Im Vordergrund stehen hierbei Pop-, Rock-, Rap- und (Heavy)Metal-Bands mit englischen Texten und männlichen Sängern. Daneben wird aktuell auch Electronic Dance Music (z.B. von dem DJ Omar Basaad) kreiert. YouTube ist offiziell verboten (vgl. Hagmann 2010: 130). Öffentliche Konzerte sind in der Regel ebenfalls verboten. Konzertaufführungen finden daher fast nur privat statt: „playing gigs in private homes, in residential compounds in the Saudi Arabia. For last three years it's been an explosion in Saudi Arabia's underground music scene“ (Moutushi 2013). Durch das Internet können Musiker nun ihre Musik im In- und Ausland bekannt machen. Webseiten wie My Space (siehe beispielsweise Internetquelle 15 und 16), Facebook

146 oder saudische Portale wie Saudi Rock and Metal Society (gegründet 2003; siehe Internetquelle 17) werden hierfür stark genutzt. Auch Musikgeschäfte sind nach Onlinequellen inzwischen in fast allen Städten zu finden:

„Particularly in the early days of the current Saudi state, religious authorities were quick to repress music other than the rhythmic percussion that still dominates contemporary Saudi music. The advent of radios, tape and CD players in the country saw the attendant growth of shops supporting them. Most cities of any size now have crowded music shops. With the coming of satellite TV, music video stations, ranging from MTV (Europe and Lebanon versions), VH1, and assorted European and Arabic music channels are very popular.“ (Internetquelle 18)

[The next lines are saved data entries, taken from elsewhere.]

(* ===== verification/RbtreeUnlink.v ===== *)
(** The pieces of ngx_rbtree_delete: the fix-up loop, the unlinking of a node
    from its parent, the substitution of one node for another. *)
From stdpp Require Import sorting.
From S2P Require Import Prelude Store Rbtree RbtreeRep RbtreeInsert.

(** * The fix-up loop *)

Section fixup.
Context (e : env) (sn : node) (par0 : loc).
Abbreviation s := (esent e).
Abbreviation at_ st t := (tree_at e st sn par0 t).

(** The parent field of the hole is right even when the hole is empty: the
    sentinel then stands in for the missing node. *)
Definition hole_ok (C : ctx) (t : tree) : Prop := t = E -> C <> [] -> parent sn = par_of par0 C.

(** The subtree in the hole misses one black level, or is red and can be
    blackened to make up for it. *)
Definition short (t : tree) (n : nat) : Prop :=
  rbt t false n \/ (is_red t = true /\ rbt (blacken t) false (S n)).

Definition del_inv (L : list item) (k : nat) (temp : loc) (st : rbstate) : Prop :=
  exists C t n,
    at_ st (plug C t) /\ temp = loc_of s t /\ short t n /\ ctx_ok C (S n) /\ hole_ok C t /\
    k = (if is_red t then 0 else S (length C))%nat /\ inorder (plug C t) = L.

Lemma wp_rd_hole st C t p (Q : loc -> rbstate -> Prop) :
  at_ st (plug C t) -> (t = E -> parent sn = par_of par0 C) -> p = loc_of s t -> C <> [] ->
  Q (par_of par0 C) st -> wp (rd parent p) Q st.
Proof.
  intros H Hh -> HC HQ. destruct t as [|l i c r].
  - eapply wp_rd; [apply (ta_sentinel _ _ _ _ _ H)|]. by rewrite Hh.
  - by eapply (wp_rd_parent _ _ _ _ _ SLeft).
Qed.

Lemma short_color t n : short t n -> is_red t = false -> rbt t false n.
Proof. intros [|[? _]]; [done|congruence]. Qed.

Lemma rbt_false_T t n : rbt t false (S n) -> forall d, exists a i b ca cb,
  t = mkT d a i false b /\ rbt a ca n /\ rbt b cb n.
Proof.
  inversion 1; subst. intros d. destruct d; repeat eexists; eauto.
Qed.

Lemma rbt_true_T t n : rbt t true n -> forall d, exists a i b,
  t = mkT d a i true b /\ rbt a false n /\ rbt b false n.
Proof. inversion 1; subst. intros d. destruct d; repeat eexists; eauto. Qed.

(** Outside of the parent [p] of colour [c] of the hole. *)
Definition outer_ok (c : bool) (C : ctx) (n : nat) : Prop :=
  if c then ctx_ok C n /\ black_top C else ctx_ok C (S n).

Definition del_next (L : list item) (c : bool) (C : ctx) (temp : loc) (st : rbstate) : Prop :=
  exists k, del_inv L k temp st /\ (k <= 1 \/ (c = false /\ k <= S (length C)))%nat.

(** The last case: a red outer nephew; one rotation ends the loop. *)
Lemma del_far L st d t p c a w b n ca C temp :
  at_ st (plug C (mkT d t p c (mkT d a w false b))) -> temp = loc_of s t ->
  (t = E -> parent sn = iloc p) ->
  rbt t false n -> rbt a ca n -> rbt b true n -> outer_ok c C (S n) ->
  inorder (plug C (mkT d t p c (mkT d a w false b))) = L ->
  wp (tp ← rd parent temp;
      _ ← ngx_rbt_copy_color (iloc w) tp;
      _ ← ngx_rbt_black tp;
      w_o ← rd (child (opp d)) (iloc w);
      _ ← ngx_rbt_black w_o;
      _ ← rotate d s tp;
      get_root) (del_next L c C) st.
Proof.
  intros H -> Hh Ht Ha Hb HC HL.
  assert (at_ st (plug (Frame d p c (mkT d a w false b) :: C) t)) as H0 by exact H.
  apply wp_bind. eapply wp_rd_hole; [exact H0|exact Hh|done|done|]. cbn [par_of fitem].
  unfold ngx_rbt_copy_color. apply wp_bind. step_with wp_rd_color H.
  rewrite (mkT_opp d t) in H.
  assert (at_ st (plug (Frame (opp d) p c t :: C) (mkT d a w false b))) as H1 by exact H.
  eapply (wp_recolor _ _ _ _ _ _ _ _ _ c); [exact H1|done|done|].
  clear st H H0 H1. intros st H. rewrite plug_up in H.
  recolor_with false H. clear st H. intros st H.
  assert (at_ st (plug (Frame (opp d) p false t :: C) (mkT d a w c b))) as H1 by exact H.
  step_with wp_rd_other H1.
  destruct (rbt_true_T _ _ Hb d) as (b1 & j & b2 & -> & Hb1 & Hb2).
  rewrite (mkT_opp d a) in H1.
  assert (at_ st (plug (Frame (opp d) w c a :: Frame (opp d) p false t :: C) (mkT d b1 j true b2)))
    as H2 by exact H1.
  rewrite loc_of_mkT. recolor_with false H2. clear st H H1 H2. intros st H.
  rewrite !plug_up, <- (mkT_opp d a w c), <- (mkT_opp d t) in H.
  apply wp_bind. eapply wp_rotate; [exact H|done|done|]. clear st H. intros st H.
  eapply wp_get_root; [exact H|].
  assert (exists m, rbt (plug C (mkT d (mkT d t p false a) w c (mkT d b1 j false b2))) false m)
    as [m Hm].
  { destruct c; simpl in HC.
    - destruct HC as [HC Htop]. apply (rbt_plug _ _ true (S n)); eauto with rbt.
    - apply (rbt_plug _ _ false (S (S n))); eauto with rbt. done. }
  eexists. split; [|left; shelve].
  exists [], (plug C (mkT d (mkT d t p false a) w c (mkT d b1 j false b2))), m.
  split_and!; [exact H|done|by left|constructor|by intros _ []|reflexivity|].
  - rewrite <- HL. inorder_tac.
  Unshelve. rewrite (rbt_color _ _ _ Hm). simpl. lia.
Qed.

Lemma wp_children_black st K d a w c b (Q : bool -> rbstate -> Prop) :
  at_ st (plug K (mkT d a w c b)) -> Q (negb (is_red a) && negb (is_red b)) st ->
  wp (children_black (iloc w)) Q st.
Proof.
  intros H HQ. unfold children_black.
  assert (exists l r, mkT d a w c b = T l w c r /\
            negb (is_red l) && negb (is_red r) = negb (is_red a) && negb (is_red b))
    as (l & r & Heq & Hlr).
  { destruct d; [by exists a, b|exists b, a]. split; [done|apply andb_comm]. }
  rewrite Heq in H. rewrite <- Hlr in HQ. clear Heq Hlr.
  assert (at_ st (plug (Frame SLeft w c r :: K) l)) as Hl by exact H.
  assert (at_ st (plug (Frame SRight w c l :: K) r)) as Hr by exact H.
  pose proof (ta_node e st sn par0 K SLeft l w c r H) as Hw.
  apply wp_bind. eapply wp_rd; [exact Hw|]. cbn.
  apply wp_bind. eapply wp_is_black; [exact Hl|done|].
  destruct (is_red l); cbn [negb andb] in HQ |- *; [by apply wp_ret|].
  apply wp_bind. eapply wp_rd; [exact Hw|]. cbn.
  eapply wp_is_black; [exact Hr|done|exact HQ].
Qed.

(** A black sibling with black children: redden it and move up. *)
Lemma del_both_black L st d t p c a w b n C :
  at_ st (plug C (mkT d t p c (mkT d a w false b))) ->
  (t = E -> parent sn = iloc p) ->
  rbt t false n -> rbt a false n -> rbt b false n -> outer_ok c C (S n) ->
  inorder (plug C (mkT d t p c (mkT d a w false b))) = L ->
  wp (_ ← ngx_rbt_red (iloc w); rd parent (loc_of s t)) (del_next L c C) st.
Proof.
  intros H Hh Ht Ha Hb HC HL. rewrite mkT_opp in H.
  assert (at_ st (plug (Frame (opp d) p c t :: C) (mkT d a w false b))) as H1 by exact H.
  recolor_with true H1. clear st H H1. intros st H. rewrite plug_up, <- mkT_opp in H.
  assert (at_ st (plug (Frame d p c (mkT d a w true b) :: C) t)) as H0 by exact H.
  eapply wp_rd_hole; [exact H0|exact Hh|done|done|]. cbn [par_of fitem].
  assert (is_red (mkT d t p c (mkT d a w true b)) = c) as Hc by (by destruct d).
  eexists. split.
  - exists C, (mkT d t p c (mkT d a w true b)), (if c then n else S n). split_and!.
    + exact H.
    + by rewrite loc_of_mkT.
    + destruct c; [right; split; [done|]|left; by eauto with rbt].
      destruct d; simpl; eauto using rbt.
    + destruct c; [exact (proj1 HC)|exact HC].
    + by destruct d.
    + done.
    + rewrite <- HL. inorder_tac.
  - rewrite Hc. destruct c; [left|right]; lia.
Qed.
(* ===== verification/Crc32.v ===== *)
(** The checksum of src/Rbtree/ngx_crc32.h and ngx_crc32.c: CRC-32 by tables of
    16 and of 256 words, against the shift register that the tables abbreviate,
    and the errors it detects. *)
From S2P Require Import Prelude.

Local Open Scope c_scope.

(** * The code *)

Definition ngx_crc32_table16 : list Z :=
  [0x00000000; 0x1db71064; 0x3b6e20c8; 0x26d930ac; 0x76dc4190; 0x6b6b51f4;
   0x4db26158; 0x5005713c; 0xedb88320; 0xf00f9344; 0xd6d6a3e8; 0xcb61b38c;
   0x9b64c2b0; 0x86d3d2d4; 0xa00ae278; 0xbdbdf21c].

Definition ngx_crc32_table256 : list Z :=
  [0x00000000; 0x77073096; 0xee0e612c; 0x990951ba; 0x076dc419; 0x706af48f;
   0xe963a535; 0x9e6495a3; 0x0edb8832; 0x79dcb8a4; 0xe0d5e91e; 0x97d2d988;
   0x09b64c2b; 0x7eb17cbd; 0xe7b82d07; 0x90bf1d91; 0x1db71064; 0x6ab020f2;
   0xf3b97148; 0x84be41de; 0x1adad47d; 0x6ddde4eb; 0xf4d4b551; 0x83d385c7;
   0x136c9856; 0x646ba8c0; 0xfd62f97a; 0x8a65c9ec; 0x14015c4f; 0x63066cd9;
   0xfa0f3d63; 0x8d080df5; 0x3b6e20c8; 0x4c69105e; 0xd56041e4; 0xa2677172;
   0x3c03e4d1; 0x4b04d447; 0xd20d85fd; 0xa50ab56b; 0x35b5a8fa; 0x42b2986c;
   0xdbbbc9d6; 0xacbcf940; 0x32d86ce3; 0x45df5c75; 0xdcd60dcf; 0xabd13d59;
   0x26d930ac; 0x51de003a; 0xc8d75180; 0xbfd06116; 0x21b4f4b5; 0x56b3c423;
   0xcfba9599; 0xb8bda50f; 0x2802b89e; 0x5f058808; 0xc60cd9b2; 0xb10be924;
   0x2f6f7c87; 0x58684c11; 0xc1611dab; 0xb6662d3d; 0x76dc4190; 0x01db7106;
   0x98d220bc; 0xefd5102a; 0x71b18589; 0x06b6b51f; 0x9fbfe4a5; 0xe8b8d433;
   0x7807c9a2; 0x0f00f934; 0x9609a88e; 0xe10e9818; 0x7f6a0dbb; 0x086d3d2d;
   0x91646c97; 0xe6635c01; 0x6b6b51f4; 0x1c6c6162; 0x856530d8; 0xf262004e;
   0x6c0695ed; 0x1b01a57b; 0x8208f4c1; 0xf50fc457; 0x65b0d9c6; 0x12b7e950;
   0x8bbeb8ea; 0xfcb9887c; 0x62dd1ddf; 0x15da2d49; 0x8cd37cf3; 0xfbd44c65;
   0x4db26158; 0x3ab551ce; 0xa3bc0074; 0xd4bb30e2; 0x4adfa541; 0x3dd895d7;
   0xa4d1c46d; 0xd3d6f4fb; 0x4369e96a; 0x346ed9fc; 0xad678846; 0xda60b8d0;
   0x44042d73; 0x33031de5; 0xaa0a4c5f; 0xdd0d7cc9; 0x5005713c; 0x270241aa;
   0xbe0b1010; 0xc90c2086; 0x5768b525; 0x206f85b3; 0xb966d409; 0xce61e49f;
   0x5edef90e; 0x29d9c998; 0xb0d09822; 0xc7d7a8b4; 0x59b33d17; 0x2eb40d81;
   0xb7bd5c3b; 0xc0ba6cad; 0xedb88320; 0x9abfb3b6; 0x03b6e20c; 0x74b1d29a;
   0xead54739; 0x9dd277af; 0x04db2615; 0x73dc1683; 0xe3630b12; 0x94643b84;
   0x0d6d6a3e; 0x7a6a5aa8; 0xe40ecf0b; 0x9309ff9d; 0x0a00ae27; 0x7d079eb1;
   0xf00f9344; 0x8708a3d2; 0x1e01f268; 0x6906c2fe; 0xf762575d; 0x806567cb;
   0x196c3671; 0x6e6b06e7; 0xfed41b76; 0x89d32be0; 0x10da7a5a; 0x67dd4acc;
   0xf9b9df6f; 0x8ebeeff9; 0x17b7be43; 0x60b08ed5; 0xd6d6a3e8; 0xa1d1937e;
   0x38d8c2c4; 0x4fdff252; 0xd1bb67f1; 0xa6bc5767; 0x3fb506dd; 0x48b2364b;
   0xd80d2bda; 0xaf0a1b4c; 0x36034af6; 0x41047a60; 0xdf60efc3; 0xa867df55;
   0x316e8eef; 0x4669be79; 0xcb61b38c; 0xbc66831a; 0x256fd2a0; 0x5268e236;
   0xcc0c7795; 0xbb0b4703; 0x220216b9; 0x5505262f; 0xc5ba3bbe; 0xb2bd0b28;
   0x2bb45a92; 0x5cb36a04; 0xc2d7ffa7; 0xb5d0cf31; 0x2cd99e8b; 0x5bdeae1d;
   0x9b64c2b0; 0xec63f226; 0x756aa39c; 0x026d930a; 0x9c0906a9; 0xeb0e363f;
   0x72076785; 0x05005713; 0x95bf4a82; 0xe2b87a14; 0x7bb12bae; 0x0cb61b38;
   0x92d28e9b; 0xe5d5be0d; 0x7cdcefb7; 0x0bdbdf21; 0x86d3d2d4; 0xf1d4e242;
   0x68ddb3f8; 0x1fda836e; 0x81be16cd; 0xf6b9265b; 0x6fb077e1; 0x18b74777;
   0x88085ae6; 0xff0f6a70; 0x66063bca; 0x11010b5c; 0x8f659eff; 0xf862ae69;
   0x616bffd3; 0x166ccf45; 0xa00ae278; 0xd70dd2ee; 0x4e048354; 0x3903b3c2;
   0xa7672661; 0xd06016f7; 0x4969474d; 0x3e6e77db; 0xaed16a4a; 0xd9d65adc;
   0x40df0b66; 0x37d83bf0; 0xa9bcae53; 0xdebb9ec5; 0x47b2cf7f; 0x30b5ffe9;
   0xbdbdf21c; 0xcabac28a; 0x53b39330; 0x24b4a3a6; 0xbad03605; 0xcdd70693;
   0x54de5729; 0x23d967bf; 0xb3667a2e; 0xc4614ab8; 0x5d681b02; 0x2a6f2b94;
   0xb40bbe37; 0xc30c8ea1; 0x5a05df1b; 0x2d02ef8d].
Lemma searching_child d target st sn par0 C a j c b :
  let t := plug C (T a j c b) in
  tree_at e st sn par0 t -> by_rank (rank nm w) (inorder t) ->
  (forall i, i ∈ inorder t -> rank nm w i = target -> i ∈ inorder (T a j c b)) ->
  match d with SLeft => target < rank nm w j | SRight => rank nm w j < target end ->
  wp (rd (child d) (iloc j))
     (fun p st' => exists k, (k < height (T a j c b))%nat /\ st' = st /\ searching target t k p) st.
Proof.
  intros t H Hs Hall Hd. subst t. rewrite inorder_plug in Hs.
  apply by_rank_sides in Hs as [Hleft Hright]. destruct d.
  - eapply (wp_rd_child _ _ _ _ C SLeft a j c b); [exact H|done|].
    exists (height a). split; [simpl; lia|]. split; [done|]. exists (Frame SLeft j c b :: C), a.
    split_and!; try done. intros i Hi Hr. specialize (Hall i Hi Hr). simpl in Hall.
    apply elem_of_app in Hall as [?|[->|Hib]%elem_of_cons]; [done|lia|].
    specialize (Hright i Hib). lia.
  - eapply (wp_rd_child _ _ _ _ C SRight b j c a); [exact H|done|].
    exists (height b). split; [simpl; lia|]. split; [done|]. exists (Frame SRight j c a :: C), b.
    split_and!; try done. intros i Hi Hr. specialize (Hall i Hi Hr). simpl in Hall.
    apply elem_of_app in Hall as [Hia|[->|?]%elem_of_cons]; [|lia|done].
    specialize (Hleft i Hia). lia.
Qed.

Lemma wp_lookup fuel ns t st q hash :
  rbtree e st t -> by_rank (rank nm w) (inorder t) -> Forall (named nm w ns) (inorder t) ->
  cstring q -> (length q <= w)%nat -> (height t < fuel)%nat ->
  wp (lookup_loop fuel ns q hash (esent e) (loc_of (esent e) t))
     (fun p st' => st' = st /\ found (hash_rank w hash q) t p) st.
Proof.
  intros [(sn & par0 & H) _] Hs Hn Hq Hlq Hfuel. unfold lookup_loop.
  set (target := hash_rank w hash q).
  apply (wp_loop (fun k p st' => st' = st /\ searching target t k p)) with (n := height t);
    [|done|split; [done|]; by exists [], t].
  intros k p st' (-> & C & u & <- & -> & -> & Hall).
  case_decide as Hp.
  { apply (loc_of_sent_inv _ _ _ _ _ _ H) in Hp as ->. apply wp_ret. split; [done|]. left.
    split; [done|]. intros i Hi Hr. by destruct (not_elem_of_nil _ (Hall i Hi Hr)). }
  destruct u as [|a j c b]; [done|]. cbn [loc_of].
  assert (j ∈ inorder (plug C (T a j c b))) as Hj by (rewrite inorder_plug; simpl; set_solver).
  rewrite Forall_forall in Hn. destruct (Hn j Hj) as (Hjs & Hjl & Hw & Hjn).
  assert ((target ?= rank nm w j) = match hash ?= ikey j with
                                    | Eq => cmp_str q (nm (iloc j)) | c => c end) as Hcmp.
  { apply hash_rank_compare; (done || lia). }
  pose proof (fun d => searching_child d target _ _ _ _ _ _ _ _ H Hs Hall) as Hgo.
  pose proof (Hgo SLeft) as Hgo_left. pose proof (Hgo SRight) as Hgo_right.
  cbn [child] in Hgo_left, Hgo_right.
  apply wp_bind. eapply (wp_rd_key _ _ _ _ _ SLeft); [exact H|done|].
  destruct (Z.ltb_spec hash (ikey j)) as [Hk|Hk].
  { apply wp_bind. eapply wp_mono; [apply Hgo_left|intros; by apply wp_ret].
    rewrite (proj2 (Z.compare_lt_iff hash _) Hk) in Hcmp. by apply Z.compare_lt_iff. }
  destruct (Z.ltb_spec (ikey j) hash) as [Hk'|Hk'].
  { apply wp_bind. eapply wp_mono; [apply Hgo_right|intros; by apply wp_ret].
    rewrite (proj2 (Z.compare_gt_iff hash _) Hk') in Hcmp. by apply Z.compare_gt_iff. }
  rewrite (proj2 (Z.compare_eq_iff hash _)) in Hcmp by lia.
  rewrite Hjn. cbn [name nlen]. rewrite Nat2Z.id.
  destruct (strncpy_fits _ _ Hjl) as [rest ->].
  rewrite <- (app_nil_r q) at 1. rewrite ngx_memn2cmp_spec.
  destruct (cmp_str q (nm (iloc j))) eqn:Hc; cbn [cmp_int Z.eqb Z.ltb Z.compare].
  - apply wp_ret. split; [done|]. right. exists j. split_and!; [done|done|].
    symmetry. by apply Z.compare_eq_iff.
  - apply wp_bind. eapply wp_mono; [apply Hgo_left|intros; by apply wp_ret].
    by apply Z.compare_lt_iff.
  - apply wp_bind. eapply wp_mono; [apply Hgo_right|intros; by apply wp_ret].
    by apply Z.compare_gt_iff.
Qed.
(** * The interface *)

#[export] Instance list_ops : RingOps := {
  rop_init := INIT_LIST_HEAD;
  rop_push_front h x := list_add x h;
  rop_push_back h x := list_add_tail x h;
  rop_insert_after p x := list_add x p;
  rop_remove := list_del;
  rop_join h n := list_splice_tail n h;
}.

#[export] Instance list_laws : RingLaws list_ops.
Proof.
  split; intros; [eapply wp_INIT_LIST_HEAD|eapply wp_list_add|eapply wp_list_add_tail
    |eapply wp_list_add_after|eapply wp_list_del|eapply wp_list_splice_tail]; eauto.
Qed.

(** * Properties *)

(** C8: the list.h operations implement sequences, as the ngx_queue macros do:
    they run every script the abstract machine can run, without a fault and
    with the same lists as the result. *)
Theorem slist_refines O m ops s s' :
  asteps ops s s' -> world O m s.1 s.2 ->
  exists m', run_script (Ops := list_ops) ops m = Some (tt, m') /\ world O m' s'.1 s'.2.
Proof. apply run_script_refines. Qed.

(** list_cut_position moves the initial part of a list, up to and including
    the given entry, to a new list; splicing it back (list_splice_init) restores
    the list and leaves the new head initialised. *)
Theorem cut_splice_correct O m n F h l1 e l2 R :
  world O m (n :: F) ((h, l1 ++ e :: l2) :: R) ->
  exists m1, list_cut_position n h e m = Some (tt, m1) /\
    world O m1 F ((h, l2) :: (n, l1 ++ [e]) :: R) /\
    exists m2, list_splice_init n h m1 = Some (tt, m2) /\
      world O m2 F ((n, []) :: (h, l1 ++ e :: l2) :: R).
Proof.
  intros H. pose proof (wp_cut_position O m n F h l1 e l2 R
    (fun _ m1 => world O m1 F ((h, l2) :: (n, l1 ++ [e]) :: R)) H (fun _ H => H)) as Hwp.
  apply wp_run in Hwp as ([] & m1 & Hr1 & H1). exists m1. split_and!; [done..|].
  pose proof (wp_list_splice_init O m1 F h l2 n (l1 ++ [e]) R
    (fun _ m2 => world O m2 F ((n, []) :: (h, (l1 ++ [e]) ++ l2) :: R)) H1 (fun _ H => H)) as Hwp.
  apply wp_run in Hwp as ([] & m2 & Hr2 & H2). exists m2. rewrite <- app_assoc in H2. done.
Qed.

(** list_move and list_move_tail take an entry out of its list and put it at
    the front or the back of a list, the same one or another. *)
Theorem move_correct O m x F h l1 l2 R g k R' :
  world O m F ((h, l1 ++ x :: l2) :: R) -> (h, l1 ++ l2) :: R ≡ₚ (g, k) :: R' ->
  (exists m', list_move x g m = Some (tt, m') /\ world O m' F ((g, x :: k) :: R')) /\
  (exists m', list_move_tail x g m = Some (tt, m') /\ world O m' F ((g, k ++ [x]) :: R')).
Proof.
  intros H HR. split.
  - pose proof (wp_list_move O m x F h l1 l2 R g k R'
      (fun _ m' => world O m' F ((g, x :: k) :: R')) H HR (fun _ H => H)) as Hwp.
    apply wp_run in Hwp as ([] & m' & ? & ?). eauto.
  - pose proof (wp_list_move_tail O m x F h l1 l2 R g k R'
      (fun _ m' => world O m' F ((g, k ++ [x]) :: R')) H HR (fun _ H => H)) as Hwp.
    apply wp_run in Hwp as ([] & m' & ? & ?). eauto.
Qed.

(** Removing the entries that a predicate selects while traversing the list
    with list_for_each_safe neither follows a poisoned link nor loops: it ends
    with exactly the other entries in the list, in their order. *)
Theorem delete_matching_correct O m F h l R fuel p :
  world O m F ((h, l) :: R) -> (length l < fuel)%nat ->
  exists m' F', delete_matching p fuel h m = Some (tt, m') /\
    F' ≡ₚ List.filter p l ++ F /\ world O m' F' ((h, kept p l) :: R).
Proof.
  intros H Hfuel. pose proof (wp_delete_matching O p F h l R m fuel
    (fun _ m' => exists F', F' ≡ₚ List.filter p l ++ F /\ world O m' F' ((h, kept p l) :: R))
    H Hfuel (fun m' F' HF H' => ex_intro _ F' (conj HF H'))) as Hwp.
  apply wp_run in Hwp as ([] & m' & ? & F' & ? & ?). eauto 6.
Qed.

(** * A concrete list: the head 1 with the entries 4, 2, 3, and the loose
    object 9. *)
Definition demo_list : gmap loc link :=
  <[1 := Link 3 4]> (<[4 := Link 1 2]> (<[2 := Link 4 3]> (<[3 := Link 2 1]> (<[9 := Link 0 0]> ∅)))).

Lemma demo_list_world : world ∅ demo_list [9] [(1, [4; 2; 3])].
Proof.
  split.
  - intros x ->%list_elem_of_singleton. by eexists.
  - intros h l [= -> ->]%list_elem_of_singleton. by vm_compute.
  - apply (bool_decide_unpack _). by vm_compute.
  - intros x Hx. simpl in Hx. rewrite !not_elem_of_cons in Hx. destruct Hx as (?&?&?&?&?&_).
    unfold demo_list. by rewrite !lookup_insert_ne by congruence.
Qed.

Lemma slist_refines_witness :
  exists m', run_script (Ops := list_ops) [Init 9; Remove 2; PushBack 9 2; Join 1 9] demo_list = Some (tt, m') /\
    world ∅ m' [9] [(1, [4; 3; 2])].
Proof.
  apply (slist_refines ∅ demo_list _ ([9], [(1, [4; 2; 3])]) ([9], [(1, [4; 3; 2])]));
    [|apply demo_list_world].
  eapply asteps_cons; [apply (astep_init 9 [] [(1, [4; 2; 3])])|].
  eapply asteps_cons; [eapply astep_perm;
    [done|apply perm_swap|apply (astep_remove 2 1 [4] [3] [] [(9, [])])]|].
  eapply asteps_cons; [eapply astep_perm;
    [done|apply perm_swap|apply (astep_push_back 9 2 [] [] [(1, [4; 3])])]|].
  eapply asteps_cons; [eapply astep_perm;
    [done|apply perm_swap|apply (astep_join 1 [4; 3] 9 [2] [] [])]|].
  apply asteps_nil.
Defined.

Lemma cut_splice_correct_witness :
  exists m1, list_cut_position 9 1 2 demo_list = Some (tt, m1) /\
    world ∅ m1 [] [(1, [3]); (9, [4; 2])] /\
    exists m2, list_splice_init 9 1 m1 = Some (tt, m2) /\
      world ∅ m2 [] [(9, []); (1, [4; 2; 3])].
Proof. apply (cut_splice_correct ∅ demo_list 9 [] 1 [4] 2 [3] []). apply demo_list_world. Defined.

Lemma move_correct_witness :
  (exists m', list_move 2 1 demo_list = Some (tt, m') /\ world ∅ m' [9] [(1, [2; 4; 3])]) /\
  (exists m', list_move_tail 2 1 demo_list = Some (tt, m') /\ world ∅ m' [9] [(1, [4; 3; 2])]).
Proof.
  apply (move_correct ∅ demo_list 2 [9] 1 [4] [3] [] 1 [4; 3] []); [apply demo_list_world|done].
Defined.

Lemma delete_matching_correct_witness :
  exists m' F', delete_matching (fun x => x =? 2) 9 1 demo_list = Some (tt, m') /\
    F' ≡ₚ [2; 9] /\ world ∅ m' F' [(1, [4; 3])].
Proof.
  apply (delete_matching_correct ∅ demo_list [9] 1 [4; 2; 3] [] 9 (fun x => x =? 2));
    [apply demo_list_world|simpl; lia].
Defined.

Insbesondere in Jidda, der kosmopolitischen Stadt und dem gegenwärtigen Zentrum der saudischen Musikszene, wird sogar von gelegentlicher Musik auf öffentlichen Straßen berichtet (vgl. Worth 2008). So ist zu erwarten, dass viele saudische Jugendliche (insbesondere aus der Heimatstadt Jidda) mit westlicher englischsprachiger Musik vertraut sind. Hierbei sind aufgrund der Diskussion von Musik im Islam (siehe Kap. 5.2.2.3) allerdings große Unterschiede bezüglich der Offenheit gegenüber westlicher Musik möglich.